===== Working data
(* ===== verification/PyNum.v ===== *)
(** * Python 2 numbers

    Integers and floats mixed the way Python 2 mixes them: arithmetic on two
    integers stays in the integers (so [/] floors), anything else gives a
    float.  Floats are taken to be exact rationals: rounding is not modelled. *)
From Stdlib Require Export QArith Qabs Qround Lqa.
From S2P Require Export Prelude.
Open Scope Z_scope.

Inductive num : Type :=
  | PInt (z : Z)
  | PFloat (q : Q).

(** The value of a number. *)
Definition nq (a : num) : Q := match a with PInt z => inject_Z z | PFloat q => q end.

Definition nadd (a b : num) : num :=
  match a, b with PInt x, PInt y => PInt (x + y) | _, _ => PFloat (nq a + nq b) end.
Definition nsub (a b : num) : num :=
  match a, b with PInt x, PInt y => PInt (x - y) | _, _ => PFloat (nq a - nq b) end.
Definition nmul (a b : num) : num :=
  match a, b with PInt x, PInt y => PInt (x * y) | _, _ => PFloat (nq a * nq b) end.
Definition nneg (a : num) : num :=
  match a with PInt x => PInt (- x) | PFloat q => PFloat (- q) end.
Definition nabs (a : num) : num :=
  match a with PInt x => PInt (Z.abs x) | PFloat q => PFloat (Qabs q) end.

Definition nzero (a : num) : bool := Qeq_bool (nq a) 0.

Definition ndiv (a b : num) : res exn num :=
  if nzero b then Raise ZeroDivisionError
  else Ok match a, b with PInt x, PInt y => PInt (x / y) | _, _ => PFloat (nq a / nq b) end.
Definition nmod (a b : num) : res exn num :=
  if nzero b then Raise ZeroDivisionError
  else Ok match a, b with
          | PInt x, PInt y => PInt (x mod y)
          | _, _ => PFloat (nq a - nq b * inject_Z (Qfloor (nq a / nq b)))
          end.

Definition nle (a b : num) : bool := Qle_bool (nq a) (nq b).
Definition nlt (a b : num) : bool := negb (Qle_bool (nq b) (nq a)).
Definition neqb (a b : num) : bool := Qeq_bool (nq a) (nq b).

(** [max(a, b)] and [min(a, b)]: the first argument when they are equal. *)
Definition nmax (a b : num) : num := if nlt a b then b else a.
Definition nmin (a b : num) : num := if nlt b a then b else a.

(** [int(a)] truncates, [float(a)] keeps the value. *)
Definition nint (a : num) : Z :=
  match a with PInt z => z | PFloat q => Z.quot (Qnum q) (Zpos (Qden q)) end.
Definition nfloat (a : num) : num := PFloat (nq a).

(** ** Comparisons *)

Definition nfloor (a : num) : Z := Qfloor (nq a).
Definition nceil (a : num) : Z := Qceiling (nq a).

Lemma nle_spec a b : nle a b = true ↔ (nq a <= nq b)%Q.
Proof. apply Qle_bool_iff. Qed.
Lemma nlt_spec a b : nlt a b = true ↔ (nq a < nq b)%Q.
Proof.
  unfold nlt. rewrite negb_true_iff. split.
  - intros Hf. apply Qnot_le_lt. intros Hle%Qle_bool_iff. congruence.
  - intros Hlt. apply not_true_iff_false. intros Hle%Qle_bool_iff. by apply Qlt_not_le in Hlt.
Qed.
Lemma neqb_spec a b : neqb a b = true ↔ (nq a == nq b)%Q.
Proof. apply Qeq_bool_iff. Qed.

Lemma nlt_false a b : nlt a b = false ↔ (nq b <= nq a)%Q.
Proof. unfold nlt. rewrite negb_false_iff. apply Qle_bool_iff. Qed.
Lemma nle_false a b : nle a b = false ↔ (nq b < nq a)%Q.
Proof. rewrite <-(nlt_spec b a). unfold nle, nlt. by rewrite negb_true_iff. Qed.

Lemma Zle_nq z a : (inject_Z z <= nq a)%Q ↔ z <= nfloor a.
Proof.
  unfold nfloor. split.
  - intros Hz. apply Qfloor_resp_le in Hz. by rewrite Qfloor_Z in Hz.
  - intros Hz. eapply Qle_trans; [|apply Qfloor_le]. by rewrite <-Zle_Qle.
Qed.
Lemma nq_leZ z a : (nq a <= inject_Z z)%Q ↔ nceil a <= z.
Proof.
  unfold nceil. split.
  - intros Hz. apply Qceiling_resp_le in Hz. by rewrite Qceiling_Z in Hz.
  - intros Hz. eapply Qle_trans; [apply Qle_ceiling|]. by rewrite <-Zle_Qle.
Qed.
Lemma Zlt_nq z a : (inject_Z z < nq a)%Q ↔ z < nceil a.
Proof.
  rewrite <-Z.nle_gt, <-(nq_leZ z a). split; [apply Qlt_not_le|apply Qnot_le_lt].
Qed.
Lemma nq_ltZ z a : (nq a < inject_Z z)%Q ↔ nfloor a < z.
Proof.
  rewrite <-Z.nle_gt, <-(Zle_nq z a). split; [apply Qlt_not_le|apply Qnot_le_lt].
Qed.

Lemma nfloor_ceil a : nfloor a <= nceil a <= nfloor a + 1.
Proof.
  unfold nfloor, nceil. split.
  - rewrite Zle_Qle. eapply Qle_trans; [apply Qfloor_le|apply Qle_ceiling].
  - pose proof (Qlt_floor (nq a)). apply (nq_leZ (Qfloor (nq a) + 1)). by apply Qlt_le_weak.
Qed.

Lemma nle_Z_l z a : nle (PInt z) a = (z <=? nfloor a).
Proof. apply Bool.eq_iff_eq_true. rewrite Z.leb_le, <-Zle_nq. apply nle_spec. Qed.
Lemma nle_Z_r z a : nle a (PInt z) = (nceil a <=? z).
Proof. apply Bool.eq_iff_eq_true. rewrite Z.leb_le, <-nq_leZ. apply nle_spec. Qed.
Lemma nlt_Z_r z a : nlt a (PInt z) = (nfloor a <? z).
Proof. apply Bool.eq_iff_eq_true. rewrite Z.ltb_lt, <-nq_ltZ. apply nlt_spec. Qed.
Lemma neqb_Z_r z a : neqb a (PInt z) = (z <=? nfloor a) && (nceil a <=? z).
Proof.
  apply Bool.eq_iff_eq_true. rewrite andb_true_iff, !Z.leb_le, <-Zle_nq, <-nq_leZ.
  rewrite neqb_spec. cbn. split; [intros Heq; rewrite Heq; split; apply Qle_refl|].
  intros [? ?]. by apply Qle_antisym.
Qed.
Lemma nq_int z : nfloor (PInt z) = z ∧ nceil (PInt z) = z.
Proof. split; [apply Qfloor_Z|apply Qceiling_Z]. Qed.

(** The larger and the smaller of two numbers. *)
Lemma nmax_spec a b :
  (nq a <= nq (nmax a b))%Q ∧ (nq b <= nq (nmax a b))%Q ∧ (nmax a b = a ∨ nmax a b = b).
Proof.
  unfold nmax. destruct (nlt a b) eqn:Hl.
  - apply nlt_spec in Hl. split_and!; [by apply Qlt_le_weak|apply Qle_refl|by right].
  - apply nlt_false in Hl. split_and!; [apply Qle_refl|done|by left].
Qed.
Lemma nmin_spec a b :
  (nq (nmin a b) <= nq a)%Q ∧ (nq (nmin a b) <= nq b)%Q ∧ (nmin a b = a ∨ nmin a b = b).
Proof.
  unfold nmin. destruct (nlt b a) eqn:Hl.
  - apply nlt_spec in Hl. split_and!; [by apply Qlt_le_weak|apply Qle_refl|by right].
  - apply nlt_false in Hl. split_and!; [apply Qle_refl|done|by left].
Qed.

(** Values of sums, differences and products. *)
Lemma nq_add a b : (nq (nadd a b) == nq a + nq b)%Q.
Proof. destruct a, b; cbn; rewrite ?inject_Z_plus; reflexivity. Qed.
Lemma nq_sub a b : (nq (nsub a b) == nq a - nq b)%Q.
Proof.
  destruct a, b; cbn; try reflexivity.
  unfold Z.sub. rewrite inject_Z_plus, inject_Z_opp. reflexivity.
Qed.
Lemma nq_mul a b : (nq (nmul a b) == nq a * nq b)%Q.
Proof. destruct a, b; cbn; rewrite ?inject_Z_mult; reflexivity. Qed.

(** ** Progressions

    [while x < stop: l.append(x); x += step], on exact floats; [None] when the fuel
    is out. *)
Fixpoint progression (fuel : nat) (x step stop : Q) : option (list Q) :=
  match fuel with
  | O => None
  | S fuel => if Qle_bool stop x then Some [] else cons x <$> progression fuel (x + step)%Q step stop
  end.

Lemma Qle_bool_false a b : Qle_bool a b = false ↔ (b < a)%Q.
Proof.
  rewrite <-not_true_iff_false, Qle_bool_iff. split; [apply Qnot_le_lt|apply Qlt_not_le].
Qed.
Lemma inject_succ n : (inject_Z (Z.of_nat (S n)) == inject_Z (Z.of_nat n) + 1)%Q.
Proof. rewrite Nat2Z.inj_succ, <-Z.add_1_r, inject_Z_plus. reflexivity. Qed.
Lemma progression_S fuel x step stop :
  progression (S fuel) x step stop = if Qle_bool stop x then Some [] else cons x <$> progression fuel (x + step)%Q step stop.
Proof. done. Qed.
Lemma progression_spec step stop fuel : ∀ x,
  (0 < step → stop <= x + inject_Z (Z.of_nat fuel) * step)%Q →
  (0 < step)%Q →
  ∃ l, progression (S fuel) x step stop = Some l ∧
    (∀ i y, l !! i = Some y → y == x + inject_Z (Z.of_nat i) * step ∧ y < stop)%Q ∧
    (stop <= x + inject_Z (Z.of_nat (length l)) * step)%Q.
Proof.
  induction fuel as [|fuel IH]; intros x Hx Hd; specialize (Hx Hd); rewrite progression_S.
  - change (inject_Z (Z.of_nat 0)) with 0%Q in Hx. rewrite (proj2 (Qle_bool_iff stop x)) by lra.
    exists []. split_and!; [done|by intros|]. change (inject_Z (Z.of_nat (length []))) with 0%Q. lra.
  - destruct (Qle_bool stop x) eqn:E.
    + apply Qle_bool_iff in E. exists []. split_and!; [done|by intros|].
      change (inject_Z (Z.of_nat (length []))) with 0%Q. lra.
    + apply Qle_bool_false in E. destruct (IH (x + step)%Q) as (l & -> & Hl & Hlen); [|done|].
      { intros _. rewrite inject_succ in Hx. lra. }
      exists (x :: l). split_and!; [done| |].
      * intros [|i] y Hy; [cbn in Hy; simplify_eq; change (inject_Z (Z.of_nat 0)) with 0%Q; split; lra|].
        destruct (Hl _ _ Hy) as [Hy1 Hy2]. rewrite inject_succ.
        split; [rewrite Hy1; lra|done].
      * cbn [length]. rewrite inject_succ. lra.
Qed.
Lemma keeps_background x y w h : keeps (draw_background x y w h).
Proof. unfold draw_background. keeps_tac. Qed.
Lemma keeps_next : keeps next_background.
Proof. unfold next_background. keeps_tac. Qed.
Lemma keeps_line x y w h : keeps (draw_line x y w h).
Proof. apply keeps_emit. Qed.
Hint Resolve keeps_background keeps_next keeps_line : keeps.
Lemma keeps_event {V} (show : V → pystr) x y w b ev : keeps (draw_event show x y w b ev).
Proof. unfold draw_event. keeps_tac. Qed.
Lemma keeps_range x y w b dr : keeps (draw_range x y w b dr).
Proof. unfold draw_range. keeps_tac. Qed.
Hint Resolve @keeps_event keeps_range : keeps.
Lemma keeps_events {V} (show : V → pystr) ev x y w h : keeps (draw_events show ev x y w h).
Proof. unfold draw_events. keeps_tac. Qed.
Lemma keeps_ranges rs x y w h : keeps (draw_ranges rs x y w h).
Proof. unfold draw_ranges. keeps_tac. Qed.
Lemma keeps_name x y n : keeps (draw_name text_extents x y n).
Proof. unfold draw_name. keeps_tac. Qed.
Lemma keeps_separator x y : keeps (separator x y).
Proof. unfold separator. keeps_tac. Qed.
Hint Resolve @keeps_events keeps_ranges keeps_name keeps_separator : keeps.

Lemma keeps_ok {A} (m : drawing A) s a s' : keeps m → m s = (Ok a, s') → same_layout s.1 s'.1.
Proof. intros Hk Hm. specialize (Hk s). by rewrite Hm in Hk. Qed.
Lemma self_ok {A} (f : TimelinesRenderer → res exn A) (s : state) a s' :
  self f s = (Ok a, s') → f s.1 = Ok a ∧ s' = s.
Proof. unfold self. intros (t & s1 & Ht & Hl)%stm_bind_ok. injection Ht as <- <-. by injection Hl. Qed.

(** Take a bind apart, keeping what it says about the layout. *)
Ltac draw_step H :=
  let a := fresh "a" in let s := fresh "s" in let Hm := fresh "Hm" in let Hk := fresh "Hk" in
  apply stm_bind_ok in H as (a & s & Hm & H);
  eassert (same_layout _ s.1) as Hk by (eapply keeps_ok; [|exact Hm]; eauto with keeps).

(** The vertical space of one entry. *)
Definition event_space (t : TimelinesRenderer (D := D)) (m : num) : Q := (nq m + 5 + nq (padding t))%Q.
Definition range_space (t : TimelinesRenderer (D := D)) (m : num) : Q := (nq m + nq (padding t))%Q.
(* ===== verification/Graphic.v ===== *)
(** * Models the window of utils/grid.py

    [GraphicRenderer], which owns the renderers and the visible range, and the
    mouse handling of [GtkGraphicRenderer] as a state machine.  A handler that
    raises keeps the changes it made before. *)
From Stdlib Require Import Ascii.
From S2P Require Export Renderer.
Open Scope Z_scope.

Section graphic.
Context (text_extents : pystr → extents).
Context {D : Type → Type} `{DictLaws pystr D}.

(** ** [GraphicRenderer] *)

Record GraphicRenderer := MkGraphic {
  gstart : num;
  gend : num;
  mid_scale : ScaleRenderer;
  bot_scale : ScaleRenderer;
  gwidth : num;
  gheight : num;
  r_start : option num;
  r_end : option num;
  data : option (TimelinesRenderer (D := D));
  top_legend : option TopLegendRenderer;
}.

Definition new_GraphicRenderer (start end_ : num) : GraphicRenderer :=
  MkGraphic (nfloat start) (nfloat end_) (set_top new_ScaleRenderer)
            (set_bot (set_bounds start end_ new_ScaleRenderer)) (PInt 1) (PInt 1) None None None None.

Definition get_width (g : GraphicRenderer) : num := gwidth g.
Definition get_height (g : GraphicRenderer) : num := gheight g.
Definition set_data (d : TimelinesRenderer) (g : GraphicRenderer) : GraphicRenderer :=
  MkGraphic (gstart g) (gend g) (mid_scale g) (bot_scale g) (gwidth g) (gheight g) (r_start g) (r_end g)
            (Some d) (top_legend g).
Definition set_top_legend (l : TopLegendRenderer) (g : GraphicRenderer) : GraphicRenderer :=
  MkGraphic (gstart g) (gend g) (mid_scale g) (bot_scale g) (gwidth g) (gheight g) (r_start g) (r_end g)
            (data g) (Some l).
Definition get_render_range (g : GraphicRenderer) : res exn (num * num) :=
  s ← attr (r_start g); e ← attr (r_end g); Ok (s, e).

Definition get_data_rectangle (g : GraphicRenderer) : res exn (num * num * num * num) :=
  l ← attr (top_legend g); y_start ← legend_get_height l;
  d ← attr (data g); x_start ← get_data_x_start d;
  h ← tr_get_height d;
  Ok (x_start, y_start, nsub (gwidth g) x_start, h).

Definition scale_data (x : num) (g : GraphicRenderer) : res exn num :=
  d ← attr (data g); x_start ← get_data_x_start d;
  q ← ndiv x (nsub (gwidth g) x_start);
  e ← attr (r_end g); s ← attr (r_start g);
  Ok (nmul q (nsub e s)).

Definition get_selection_rectangle (g : GraphicRenderer) : res exn (num * num * num * num) :=
  l ← attr (top_legend g); lh ← legend_get_height l;
  d ← attr (data g); dh ← tr_get_height d;
  mh ← scale_get_height (mid_scale g);
  bh ← scale_get_height (bot_scale g);
  s ← attr (r_start g); x_start ← get_position s (bot_scale g);
  e ← attr (r_end g); x_end ← get_position e (bot_scale g);
  Ok (x_start, nadd (nadd (nadd lh dh) mh) (PInt 20), nsub x_end x_start, nadd bh (PInt 20)).

Definition scale_selection (x : num) (g : GraphicRenderer) : res exn num :=
  q ← ndiv x (gwidth g); Ok (nmul q (nsub (gend g) (gstart g))).

Definition x_pixel (x width : num) (g : GraphicRenderer) : res exn num :=
  ndiv (nmul (nsub x (gstart g)) width) (nsub (gend g) (gstart g)).

(** [layout] lays the parts out in order; what was laid out before an exception
    stays. *)
Definition glift {A} (f : GraphicRenderer → res exn A) : stm GraphicRenderer A :=
  g ← st_get; st_lift (f g).
Definition upd_legend (l : TopLegendRenderer) (g : GraphicRenderer) : GraphicRenderer := set_top_legend l g.
Definition upd_mid (s : ScaleRenderer) (g : GraphicRenderer) : GraphicRenderer :=
  MkGraphic (gstart g) (gend g) s (bot_scale g) (gwidth g) (gheight g) (r_start g) (r_end g) (data g)
            (top_legend g).
Definition upd_bot (s : ScaleRenderer) (g : GraphicRenderer) : GraphicRenderer :=
  MkGraphic (gstart g) (gend g) (mid_scale g) s (gwidth g) (gheight g) (r_start g) (r_end g) (data g)
            (top_legend g).
Definition upd_size (w h : num) (g : GraphicRenderer) : GraphicRenderer :=
  MkGraphic (gstart g) (gend g) (mid_scale g) (bot_scale g) w h (r_start g) (r_end g) (data g)
            (top_legend g).
Definition upd_range (s e : num) (g : GraphicRenderer) : GraphicRenderer :=
  MkGraphic (gstart g) (gend g) (mid_scale g) (bot_scale g) (gwidth g) (gheight g) (Some s) (Some e)
            (data g) (top_legend g).

Definition graphic_layout (w h : num) : stm GraphicRenderer unit :=
  _ ← st_modify (upd_size w h);
  l ← glift (λ g, l ← attr (top_legend g); legend_layout text_extents w l);
  _ ← st_modify (upd_legend l);
  d ← glift (λ g, d ← attr (data g); tr_layout text_extents w d);
  _ ← st_modify (set_data d);
  x ← glift (λ g, d ← attr (data g); get_data_x_start d);
  m ← glift (λ g, searched (scale_layout text_extents (nsub w x) (mid_scale g)));
  _ ← st_modify (upd_mid m);
  b ← glift (λ g, searched (scale_layout text_extents w (bot_scale g)));
  st_modify (upd_bot b).

Definition set_range (start end_ : num) : stm GraphicRenderer unit :=
  let s := nmin start end_ in
  let e := nmax start end_ in
  g ← st_get;
  let start := nmax (gstart g) s in
  let end_ := nmin (gend g) e in
  _ ← st_modify (upd_range start end_);
  d ← glift (λ g, attr (data g));
  _ ← st_modify (set_data (set_render_range start end_ d));
  _ ← st_modify (λ g, upd_mid (set_bounds start end_ (mid_scale g)) g);
  graphic_layout (gwidth g) (gheight g).

(** ** Drawing the window *)

Definition grectangle (x y w h : num) : list draw_op := [Rectangle x y w h].
Definition white : draw_op := SetSourceRgb (PInt 1) (PInt 1) (PInt 1).
Definition light_grey : draw_op := SetSourceRgb grey grey grey.
Definition zero : num := PInt 0.

(** The calls that depend only on the geometry: the separations and the
    connections around the bottom scale. *)
Definition separation_line (w y : num) : list draw_op :=
  [MoveTo zero y; LineTo w y; ClosePath; SetLineWidth (PInt 2); black; Stroke].
Definition scale_separations (x w mid_height height_used : num) : list draw_op :=
  [MoveTo x height_used; RelLineTo zero (nneg mid_height); ClosePath; black; SetLineWidth (PInt 2); Stroke]
  ++ separation_line w height_used.
Definition connections (x w select_start select_end h : num) : list draw_op :=
  let h20 := nadd h (PInt 20) in
  [MoveTo zero h; LineTo x h; LineTo select_start h20; LineTo zero h20; LineTo zero h;
   black; SetLineWidth (PInt 1); StrokePreserve; light_grey; Fill;
   MoveTo w h; LineTo w h20; LineTo select_end h20; LineTo w h;
   black; SetLineWidth (PInt 1); StrokePreserve; light_grey; Fill].
Definition unused_area (w us ue h uh : num) : list draw_op :=
  [Rectangle zero h us uh; Rectangle ue h (nsub w ue) uh; light_grey; Fill;
   MoveTo ue h; LineTo w h; LineTo w (nadd h uh); LineTo zero (nadd h uh); LineTo zero h; LineTo us h;
   ClosePath; SetLineWidth (PInt 2); black; Stroke;
   MoveTo us h; LineTo ue h; ClosePath; SetLineWidth (PInt 1); light_grey; Stroke;
   Save; MoveTo (nmax us (PInt 2)) h; RelLineTo zero uh; MoveTo (nmin ue (nsub w (PInt 2))) h;
   RelLineTo zero uh; SetDash (PInt 5); black; SetLineWidth (PInt 1); Stroke; RestoreCtx].

(** Drawing changes the data renderer (its table of colors and the row
    counter), so it threads the whole graphic. *)
Definition gdrawing : Type → Type := stm (GraphicRenderer * list draw_op).
Definition gemit (ops : list draw_op) : gdrawing unit := st_modify (λ s, (s.1, s.2 ++ ops)).
Definition gself {A} (f : GraphicRenderer → res exn A) : gdrawing A := s ← st_get; st_lift (f s.1).
Definition draw_data : gdrawing unit :=
  s ← st_get;
  match data s.1 with
  | None => st_raise AttributeError
  | Some d =>
      let '(r, (d, ops)) := tr_draw text_extents (d, s.2) in
      _ ← st_put (set_data d s.1, ops); st_lift r
  end.

Definition graphic_draw : gdrawing unit :=
  w ← gself (λ g, Ok (gwidth g));
  h ← gself (λ g, Ok (gheight g));
  _ ← gemit [Save; white; SetOperatorSource; Rectangle zero zero w h; Fill; Save];
  l ← gself (λ g, attr (top_legend g));
  ops ← st_lift (legend_draw text_extents l);
  _ ← gemit ops;
  top_h ← st_lift (legend_get_height l);
  _ ← gemit ([RestoreCtx] ++ separation_line w top_h ++ [Save; Translate zero top_h]);
  _ ← draw_data;
  _ ← gemit [RestoreCtx; Save];
  d ← gself (λ g, attr (data g));
  x ← st_lift (get_data_x_start d);
  dh ← st_lift (tr_get_height d);
  mid ← gself (λ g, Ok (mid_scale g));
  mh ← st_lift (scale_get_height mid);
  let height_used := nadd (nadd top_h dh) mh in
  _ ← gemit [Translate x height_used];
  ops ← st_lift (scale_draw text_extents mid);
  _ ← gemit (ops ++ [RestoreCtx] ++ scale_separations x w mh height_used);
  bot ← gself (λ g, Ok (bot_scale g));
  s ← gself (λ g, attr (r_start g));
  us ← st_lift (get_position s bot);
  e ← gself (λ g, attr (r_end g));
  ue ← st_lift (get_position e bot);
  _ ← gemit (connections x w us ue height_used);
  let h20 := nadd height_used (PInt 20) in
  bh ← st_lift (scale_get_height bot);
  _ ← gemit (unused_area w us ue h20 (nadd bh (PInt 20)) ++ [Save; Translate zero h20]);
  ops ← st_lift (scale_draw text_extents bot);
  gemit (ops ++ [RestoreCtx]).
==========
● **Work item**:
Copy down every line of the material above that includes the string "gdrawing".

● **Response area**:
Definition gdrawing : Type → Type := stm (GraphicRenderer * list draw_op).
Definition gemit (ops : list draw_op) : gdrawing unit := st_modify (λ s, (s.1, s.2 ++ ops)).
Definition gself {A} (f : GraphicRenderer → res exn A) : gdrawing A := s ← st_get; st_lift (f s.1).
Definition draw_data : gdrawing unit :=
Definition graphic_draw : gdrawing unit :=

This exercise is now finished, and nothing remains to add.